The Physics \& Chemistry of Molecular Imaging

MRI contrast agents have become an important diagnostic tool in clinical medicine. The most popular and widely-used agents over the past 30 years have been small chelates of Gd3$+$ that act as T1 shortening agents after IV administration. These small molecule agents in general lack tissue specificity, quickly enter all extracellular space, and do not respond to changes in physiology or biology. A goal of our lab over the past few years has been to develop newer types of agents for measuring important physiological parameters such as tissue pH, hypoxia or enzyme activity. The recent discovery of a Zn2$+$-responsive Gd-complex has allowed monitoring of insulin secretion from pancreatic beta-cells and Zn2$+$ secretion from prostate, both in response to glucose. A second new imaging contrast mechanism based on chemical exchange saturation transfer (CEST) is rapidly gaining popularity for detecting in vivo proton exchange processes. Many endogenous proteins and small metabolite molecules have been detected and several new exogenous paramagnetic agents (paraCEST) have been designed that ``respond'' to specific biological events.
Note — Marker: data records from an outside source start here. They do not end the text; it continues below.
(** * Empress: a shallow embedding of [empress.hpp] and [example.cpp]

    The header contains a console logging helper ([empress::logging::log])
    and one operation, [empress::protection::enable], which resolves three
    NT entry points from ntdll, creates a job object, assigns the current
    process to it and writes a 0x1000-byte process memory limit into it.

    The program talks to the operating system only, so the embedding is a
    state monad over a [World] (the characters written to [std::cout], the
    operating-system calls made so far, and the function-local statics of
    [get_nt_api]) run against an [Env] that fixes what the operating system
    answers. *)

From Stdlib Require Import ZArith Bool List Lia Ascii.
From stdpp Require Import base strings gmap.

Local Open Scope Z_scope.

(** ** Machine integers *)

(** [LONG] is a 32-bit signed integer. *)
Definition LONG_MIN : Z := - 2 ^ 31.
Definition LONG_MAX : Z := 2 ^ 31 - 1.

Definition is_LONG (z : Z) : Prop := LONG_MIN <= z <= LONG_MAX.

(** The conversion [(LONG)(z)]: reduction modulo 2^32 into the signed range. *)
Definition LONG_cast (z : Z) : Z := (z + 2 ^ 31) mod 2 ^ 32 - 2 ^ 31.

(** Pointers and handles are integers; [nullptr] is 0. *)
Definition nullptr : Z := 0.

(** [!p] for a pointer [p]. *)
Definition is_null (p : Z) : bool := p =? nullptr.

(** ** The console *)

(** The character written by [std::endl]. *)
Definition endl : string := String "010"%char EmptyString.
Lemma files_loop_spec v B files w acc :
  let s := files_stream v files w in
  let need := B - Z.of_nat (length acc) in
  if fills need s.1 then
    ∃ rest d i offset w',
      files_loop v B files w acc
        = (Suspend49 rest d i offset, acc ++ take (Z.to_nat need) s.1, w') ∧
      pending49 v rest d i offset w' = (drop (Z.to_nat need) s.1, s.2)
  else
    ∃ w', files_loop v B files w acc
            = (final_outcome s.2 (acc ++ s.1), acc ++ s.1, w').
Proof.
  revert w acc. induction files as [|f rest IH]; intros w acc; simpl.
  - rewrite fills_nil, app_nil_r. exists w. by destruct (0 <? _).
  - destruct (load v w f) as [[d|e] w'] eqn:Hload; simpl;
      [|rewrite fills_nil, app_nil_r; by exists w'].
    pose proof (file_loop_spec v B d (range_from d 0) 0 acc) as Hfile.
    destruct (file_stream v d (range_from d 0) 0) as [es1 t1] eqn:Hs1.
    simpl in Hfile.
    set (need := B - Z.of_nat (length acc)) in *.
    case_fills need es1 Hf.
    + destruct Hfile as (i & offset' & pre & idx' & Hrun & Hidx & Hrest).
      apply range_from_tail in Hidx as ->.
      assert (fills need (then_stream (es1, t1) (files_stream v rest w')).1 = true
              ∧ take (Z.to_nat need) (then_stream (es1, t1) (files_stream v rest w')).1
                = take (Z.to_nat need) es1
              ∧ then_stream (drop (Z.to_nat need) es1, t1) (files_stream v rest w')
                = (drop (Z.to_nat need) (then_stream (es1, t1) (files_stream v rest w')).1,
                   (then_stream (es1, t1) (files_stream v rest w')).2))
        as (-> & -> & Hpend).
      { destruct t1; simpl; [by rewrite fills_true|].
        split_and!.
        - apply fills_true. rewrite length_app. lia.
        - apply take_app_le. lia.
        - rewrite drop_app_le by lia. done. }
      exists rest, d, i, offset', w'. rewrite Hrun. split; [done|].
      rewrite (pending49_eq _ _ _ _ _ _ _ Hrest). exact Hpend.
    + rewrite Hfile. destruct t1 as [e|]; simpl.
      * rewrite fills_false by done. by exists w'.
      * specialize (IH w' (acc ++ es1)).
        destruct (files_stream v rest w') as [es2 t2]. simpl in *.
        rewrite length_app in IH.
        replace (B - Z.of_nat (length acc + length es1))
          with (need - Z.of_nat (length es1)) in IH by lia.
        case_fills (need - Z.of_nat (length es1)) es2 Hf2.
        -- rewrite fills_true by (rewrite length_app; lia).
           destruct IH as (rest' & d' & i' & offset' & w'' & -> & Hpend).
           exists rest', d', i', offset', w''. split.
           ++ rewrite <- app_assoc. do 2 f_equal. f_equal.
              rewrite take_app_ge by lia. do 2 f_equal. lia.
           ++ rewrite Hpend. f_equal. rewrite drop_app_ge by lia. f_equal. lia.
        -- rewrite fills_false by (rewrite length_app; lia).
           destruct IH as [w'' ->]. exists w''. by rewrite <- app_assoc.
Qed.

Lemma resume49_spec v B rest d i offset w :
  let s := pending49 v rest d i offset w in
  if fills B s.1 then
    ∃ rest' d' i' offset' w',
      resume49 v B rest d i offset w
        = (Suspend49 rest' d' i' offset', take (Z.to_nat B) s.1, w') ∧
      pending49 v rest' d' i' offset' w' = (drop (Z.to_nat B) s.1, s.2)
  else
    ∃ w', resume49 v B rest d i offset w = (final_outcome s.2 s.1, s.1, w').
Proof.
  rewrite (pending49_eq v rest d i offset w _ eq_refl). unfold resume49.
  destruct (np.getitem (lengths d) i) as [len_i|e] eqn:Hget; simpl;
    [|rewrite fills_nil; by exists w].
  pose proof (file_loop_spec v B d (range_from d (S i)) (offset + len_i) []) as Hfile.
  destruct (file_stream v d (range_from d (S i)) (offset + len_i)) as [es1 t1] eqn:Hs1.
  simpl in Hfile. rewrite Z.sub_0_r in Hfile.
  case_fills B es1 Hf.
  - destruct Hfile as (i' & offset' & pre & idx' & Hrun & Hidx & Hrest).
    apply range_from_tail in Hidx as ->.
    rewrite Hrun. simpl.
    destruct t1 as [e|]; simpl.
    + rewrite fills_true by done.
      exists rest, d, i', offset', w. split; [done|].
      by rewrite (pending49_eq _ _ _ _ _ _ _ Hrest).
    + rewrite fills_true by (rewrite length_app; lia).
      exists rest, d, i', offset', w. rewrite take_app_le by lia. split; [done|].
      rewrite (pending49_eq _ _ _ _ _ _ _ Hrest). simpl.
      by rewrite drop_app_le by lia.
  - rewrite Hfile. simpl. destruct t1 as [e|]; simpl.
    + rewrite fills_false by done. by exists w.
    + pose proof (files_loop_spec v B rest w es1) as Hfiles.
      destruct (files_stream v rest w) as [es2 t2]. simpl in *.
      case_fills (B - Z.of_nat (length es1)) es2 Hf2.
      * rewrite fills_true by (rewrite length_app; lia).
        destruct Hfiles as (rest' & d' & i' & offset' & w' & -> & Hpend).
        exists rest', d', i', offset', w'. split.
        -- do 2 f_equal. rewrite take_app_ge by lia. do 2 f_equal. lia.
        -- rewrite Hpend. f_equal. rewrite drop_app_ge by lia. f_equal. lia.
      * rewrite fills_false by (rewrite length_app; lia).
        destruct Hfiles as [w' ->]. by exists w'.
Qed.
(** * gohttptest: the request-dispatch and metrics-aggregation engine

    A shallow embedding of [src/gohttptest.go] (function [Test] and the
    [result] struct) and the properties of its collector, percentile
    computation, worker loop and entry guard. *)

From Stdlib Require Import ZArith List Bool Lia String Sorted Permutation.
From Stdlib Require Import Floats.SpecFloat.
Import ListNotations.
Local Open Scope Z_scope.

(** ** Machine integers and durations *)

(** Go's [int], [int64] and [time.Duration] are 64-bit two's complement. *)
Definition wrap64 (z : Z) : Z := (z + 2 ^ 63) mod 2 ^ 64 - 2 ^ 63.

Definition int64_min : Z := - 2 ^ 63.
Definition int64_max : Z := 2 ^ 63 - 1.

(** [time.Duration] counts nanoseconds. *)
Definition time_Nanosecond : Z := 1.
Definition time_Microsecond : Z := 1000 * time_Nanosecond.
Definition time_Millisecond : Z := 1000 * time_Microsecond.
Definition time_Second : Z := 1000 * time_Millisecond.
Definition time_Minute : Z := 60 * time_Second.
Definition time_Hour : Z := 60 * time_Minute.

(** ** The [result] struct (lines 190-195) *)

Definition error : Type := string.

Record result : Type := mkResult {
  StatusCode : Z;
  Duration : Z;
  Bytes : Z;
  Error : option error
}.

(** ** The collector loop (lines 117-147) *)

Record collector : Type := mkCollector {
  totalRequests : Z;
  successCount : Z;
  failedCount : Z;
  totalDuration : Z;
  minDuration : Z;
  maxDuration : Z;
  durations : list Z;
  totalBytes : Z
}.

(** The [var ( ... )] block: every variable has its zero value except
    [minDuration = time.Hour]. *)
Definition collector_init : collector :=
  {| totalRequests := 0; successCount := 0; failedCount := 0;
     totalDuration := 0; minDuration := time_Hour; maxDuration := 0;
     durations := []; totalBytes := 0 |}.

(** The condition of line 142: [res.Error != nil || res.StatusCode >= 400]. *)
Definition is_failed (res : result) : bool :=
  match Error res with
  | Some _ => true
  | None => 400 <=? StatusCode res
  end.

(** One iteration of [for res := range results]. *)
Definition collect_one (c : collector) (res : result) : collector :=
  let failed := is_failed res in
  {| totalRequests := wrap64 (totalRequests c + 1);
     totalDuration := wrap64 (totalDuration c + Duration res);
     totalBytes := wrap64 (totalBytes c + Bytes res);
     minDuration :=
       if Duration res <? minDuration c then Duration res else minDuration c;
     maxDuration :=
       if maxDuration c <? Duration res then Duration res else maxDuration c;
     durations := durations c ++ [Duration res];
     failedCount :=
       if failed then wrap64 (failedCount c + 1) else failedCount c;
     successCount :=
       if failed then successCount c else wrap64 (successCount c + 1) |}.

(** The whole loop over the outcomes in arrival order. *)
Definition collect_from (c : collector) (rs : list result) : collector :=
  fold_left collect_one rs c.

Definition collect (rs : list result) : collector :=
  collect_from collector_init rs.

(** Reference quantities the collector is compared with. *)
Definition count_failed (rs : list result) : Z :=
  Z.of_nat (List.length (filter is_failed rs)).

Definition count_ok (rs : list result) : Z :=
  Z.of_nat (List.length (filter (fun r => negb (is_failed r)) rs)).

Fixpoint list_min (d : Z) (ds : list Z) : Z :=
  match ds with
  | [] => d
  | x :: tl => Z.min d (list_min x tl)
  end.

Fixpoint list_max (d : Z) (ds : list Z) : Z :=
  match ds with
  | [] => d
  | x :: tl => Z.max d (list_max x tl)
  end.

(** Minimum and maximum of a non-empty list; [None] on the empty one. *)
Definition minimum (ds : list Z) : option Z :=
  match ds with
  | [] => None
  | x :: tl => Some (list_min x tl)
  end.

Definition maximum (ds : list Z) : option Z :=
  match ds with
  | [] => None
  | x :: tl => Some (list_max x tl)
  end.

(** ** [slices.Sort] on durations (line 153) *)

Fixpoint insert_sorted (x : Z) (l : list Z) : list Z :=
  match l with
  | [] => [x]
  | y :: tl => if x <=? y then x :: l else y :: insert_sorted x tl
  end.

(** Ascending order; on integers the sorted arrangement is unique, so the
    algorithm the library picks is not observable. *)
Definition slices_Sort (l : list Z) : list Z :=
  fold_right insert_sorted [] l.

(** ** IEEE 754 binary64 arithmetic of the percentile indices

    [float64] is binary64: 53 bits of precision, infinities at exponent 1024.
    The operations are the ones of the IEEE specification in [SpecFloat]. *)

Definition float64 : Type := spec_float.

(** The conversion [float64(n)] of an integer, rounding to nearest even. *)
Definition float64_of_int (n : Z) : float64 :=
  binary_normalize 53 1024 n 0 false.

Definition float64_mul (x y : float64) : float64 := SFmul 53 1024 x y.

(** The constants [0.50], [0.90], [0.95], [0.99] are untyped constants that
    the compiler converts to the nearest [float64]. *)
Definition c50 : float64 := S754_finite false 4503599627370496 (-53).
Definition c90 : float64 := S754_finite false 8106479329266893 (-53).
Definition c95 : float64 := S754_finite false 8556839292003942 (-53).
Definition c99 : float64 := S754_finite false 8917127262193582 (-53).

(** The conversion [int(f)] truncates toward zero; a value that does not
    fit in 64 bits (or is not a number) converts to the smallest integer,
    as the amd64 instruction does. *)
Definition trunc_float64 (f : float64) : Z :=
  match f with
  | S754_zero _ => 0
  | S754_finite s m e =>
      let a := match e with
               | Zneg p => Zpos m / 2 ^ Zpos p
               | _ => Zpos m * 2 ^ e
               end in
      if s then - a else a
  | _ => int64_min
  end.

Definition int_of_float64 (f : float64) : Z :=
  let t := trunc_float64 f in
  if (int64_min <=? t) && (t <=? int64_max) then t else int64_min.

(** [int(float64(len(durations)) * c)], lines 155-158. *)
Definition pindex (c : float64) (len : Z) : Z :=
  int_of_float64 (float64_mul (float64_of_int len) c).

(** The index the truncating nearest-rank rule names: [floor(p/100 * len)]. *)
Definition rank_index (p len : Z) : Z := p * len / 100.

(** The runtime addresses fewer than [2^48] bytes and a duration takes 8 of
    them, so a slice of durations has fewer than [2^45] elements. *)
Definition max_durations : Z := 2 ^ 45.

(** Round-to-nearest-even of [x / 2^n] in integer arithmetic. *)
Definition rne (x n : Z) : Z :=
  let q := x / 2 ^ n in
  let r := x mod 2 ^ n in
  if 2 * r <? 2 ^ n then q
  else if 2 ^ n <? 2 * r then q + 1
  else if Z.even q then q else q + 1.

(** A slice index: out of range panics. *)
Definition index_at (ds : list Z) (i : Z) : option Z :=
  if (i <? 0) || (Z.of_nat (List.length ds) <=? i) then None
  else nth_error ds (Z.to_nat i).

Record percentiles : Type := mkPercentiles {
  p50 : Z; p90 : Z; p95 : Z; p99 : Z
}.

(** Lines 151-159: [None] stands for the run-time panic of an index out of
    range; on an empty slice the four variables keep their zero value. *)
Definition compute_percentiles (ds : list Z) : option percentiles :=
  let n := Z.of_nat (List.length ds) in
  if 0 <? n then
    let sorted := slices_Sort ds in
    match index_at sorted (pindex c50 n), index_at sorted (pindex c90 n),
          index_at sorted (pindex c95 n), index_at sorted (pindex c99 n) with
    | Some a, Some b, Some c, Some d => Some (mkPercentiles a b c d)
    | _, _, _, _ => None
    end
  else Some (mkPercentiles 0 0 0 0).

(** ** The report (lines 149-186)

    Formatting is peripheral.  A value printed with [%f] is the quotient of a
    [float64] division and is kept as its two integer operands: such a
    division never panics (a zero divisor gives an infinity or a NaN).  An
    integer division panics on a zero divisor. *)

Record ratio : Type := mkRatio { numer : Z; denom : Z }.

Definition go_div (a b : Z) : option Z :=
  if b =? 0 then None else Some (wrap64 (Z.quot a b)).

(** The lines printed only under [if totalRequests > 0]. *)
Record latency_report : Type := mkLatency {
  avgDuration : Z;
  minReported : Z;
  maxReported : Z;
  pcts : percentiles;
  throughput : option ratio;
  successRate : ratio
}.

Record report : Type := mkReport {
  timeTaken : Z;
  total : Z;
  successful : Z;
  failed : Z;
  requestsPerSecond : ratio;
  latency : option latency_report
}.

(** [None] is a run-time panic. *)
Definition build_report (c : collector) (totalTestTime : Z) : option report :=
  match compute_percentiles (durations c) with
  | None => None
  | Some ps =>
      let rps := mkRatio (totalRequests c) totalTestTime in
      if 0 <? totalRequests c then
        match go_div (totalDuration c) (totalRequests c) with
        | None => None
        | Some avg =>
            let tp := if 0 <? totalTestTime
                      then Some (mkRatio (totalBytes c) totalTestTime)
                      else None in
            Some (mkReport totalTestTime (totalRequests c) (successCount c)
                    (failedCount c) rps
                    (Some (mkLatency avg (minDuration c) (maxDuration c) ps tp
                             (mkRatio (successCount c) (totalRequests c)))))
        end
      else
        Some (mkReport totalTestTime (totalRequests c) (successCount c)
                (failedCount c) rps None)
  end.

(** ** One request of a worker (lines 74-106)

    The clock is threaded explicitly: a computation reads and advances the
    monotonic clock, in nanoseconds. *)

Definition timed (A : Type) : Type := Z -> A * Z.

Definition ret {A : Type} (a : A) : timed A := fun t => (a, t).

Definition bind {A B : Type} (m : timed A) (k : A -> timed B) : timed B :=
  fun t => let (a, t') := m t in k a t'.

Notation "x <- m ;; k" := (bind m (fun x => k))
  (at level 61, m at next level, right associativity).

Definition time_Now : timed Z := fun t => (t, t).

(** [time.Since] saturates at the bounds of [Duration]. *)
Definition saturate64 (z : Z) : Z := Z.max int64_min (Z.min int64_max z).

Definition time_Since (start : Z) : timed Z :=
  fun t => (saturate64 (t - start), t).

Definition elapse (ns : Z) : timed unit := fun t => (tt, t + ns).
Finally, one of the newest areas of molecular imaging applied to biology and medicine is dynamic nuclear polarization (DNP), a process by which electron spin polarization is transferred to nuclear spins at low temperature. This process increases the sensitivity of 13C, 15N and other insensitive NMR nuclei by a factor of 10,000 or more thereby offering the exciting possibility of imaging metabolic pathways in real time in humans. Basic physics and chemistry principles have been used to improve the sensitivity of DNP to the point where clinical applications of DNP are rapidly becoming a reality. Examples of the first human metabolic imaging experiments performed in Dallas will be presented.